Department of Cardiovascular Surgery, University Heart Center, Hamburg, Germany; Department of Thoracic and Cardiovascular Surgery, Saarland University Medical Center, Homburg/Saar, Germany.
Department of Medical Biometry and Epidemiology, University Medical Center Hamburg-Eppendorf, Hamburg, Germany.
J Thorac Cardiovasc Surg. 2016 Dec;152(6):1549-1556.e2. doi: 10.1016/j.jtcvs.2016.07.072. Epub 2016 Aug 30.
Physical and mental recovery are important factors to consider in the treatment of aortic valve disease, and the process of recovery is not well known. We investigated the course of physical and mental recovery directly after conventional aortic valve surgery.
In a longitudinal study, 60 patients undergoing elective aortic valve surgery were studied preoperatively and at intervals of 4 weeks after aortic valve surgery. The last measurement was taken 6 months postoperatively. Measurements included the 6-minute walk test and N-terminal pro-B-type natriuretic peptide. Mental recovery was assessed by the Short Form Health Survey and the Hospital Anxiety and Depression Scale. All parameters were compared with published healthy norms.
All parameters except for the anxiety score showed a significant decline after the first postoperative measurement at 1 week after aortic valve surgery. The baseline level was restored at 1 to 3 weeks (anxiety, depression, mental quality of life, Borg scale), 4 to 6 weeks (6-minute walk test, physical quality of life), and 9 weeks (N-terminal pro-B-type natriuretic peptide) after the first postoperative week. Significantly better values than preoperatively for the first time were reached at 2 to 3 weeks (anxiety, depression, mental quality of life), 5 weeks (6-minute walk test), 8 weeks (physical quality of life), and 12 weeks (N-terminal pro-B-type natriuretic peptide) after the first postoperative week. At 3 months postoperatively, significant improvements (P < .001) were seen in walk distance (+212 m), dyspnea (-1.11), physical (+12.38) and mental quality of life (+7.71), anxiety (-3.74), and depression (-3.62) compared with the first week postoperatively. At 6 months postoperatively, all parameters were significantly improved compared with preoperative data and, except for the N-terminal pro-B-type natriuretic peptide value, significantly better or equal compared with published healthy norms.

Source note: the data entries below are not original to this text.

(** Enqueue one item; on a full queue the oldest one makes room. *)
Definition enqueue (item : PendingDelivery) : M world unit :=
  ok ← put_nowait item;
  if ok : bool then mret tt
  else
    dropped ← get_nowait;
    _ ← match dropped with Some d => _dead_letter_queue_full d | None => mret tt end;
    ok ← put_nowait item;
    if ok : bool then mret tt else _dead_letter_queue_full item.

(** The loop of [_enqueue_row] over the registered backends. *)
Fixpoint enqueue_backends (alert : SAlert) (names : list string) : M world unit :=
  match names with
  | [] => mret tt
  | name :: names' =>
      _ ← match assoc name (sc_backends config) with
          | None => mret tt
          | Some cfg =>
              now ← on_snd monotonic;
              yes ← read (fun w => accepts w now name cfg alert);
              if yes : bool then
                _ ← modify (add_enqueued (s_id alert));
                enqueue (mkPending alert name cfg 1 now)
              else mret tt
          end;
      enqueue_backends alert names'
  end.

Definition _enqueue_row (registry : list string) (row : Alert) : M world unit :=
  seen ← read (fun w => bool_decide (al_id row ∈ w_enqueued w));
  if seen : bool then mret tt else enqueue_backends (row_alert row) registry.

After conventional aortic valve surgery, the most pronounced recovery was seen in the first 6 weeks postoperatively. Physical quality of life and N-terminal pro-B-type natriuretic peptide required a prolonged time for a complete recovery.
身心恢复是主动脉瓣疾病治疗中需要考虑的重要因素,而恢复过程尚不清楚。我们直接研究了常规主动脉瓣手术后的身心恢复过程。
在一项纵向研究中,对 60 例行择期主动脉瓣手术的患者进行了术前和主动脉瓣手术后 4 周的间隔测量。最后一次测量是在术后 6 个月进行的。测量包括 6 分钟步行测试和 N 端脑利钠肽前体。采用简明健康调查量表和医院焦虑抑郁量表评估精神恢复情况。所有参数均与已发表的健康标准进行比较。
除焦虑评分外,所有参数在主动脉瓣手术后第一周的第一次术后测量后均显著下降。基线水平在术后 1 至 3 周(焦虑、抑郁、精神生活质量、Borg 量表)、4 至 6 周(6 分钟步行测试、身体生活质量)和术后 9 周(N 端脑利钠肽前体)恢复。术后第一周后,首次出现明显优于术前的数值,分别为术后 2 至 3 周(焦虑、抑郁、精神生活质量)、第 5 周(6 分钟步行测试)、第 8 周(身体生活质量)和第 12 周(N 端脑利钠肽前体)。术后 3 个月,与术后第一周相比,步行距离增加(+212m)、呼吸困难减轻(-1.11)、身体(+12.38)和精神生活质量(+7.71)、焦虑(-3.74)和抑郁(-3.62)均显著改善(P<0.001)。术后 6 个月,与术前数据相比,所有参数均有显著改善,除 N 端脑利钠肽前体值外,与已发表的健康标准相比,均有显著改善或相当。
在常规主动脉瓣手术后,术后前 6 周恢复最为明显。身体生活质量和 N 端脑利钠肽前体需要更长的时间才能完全恢复。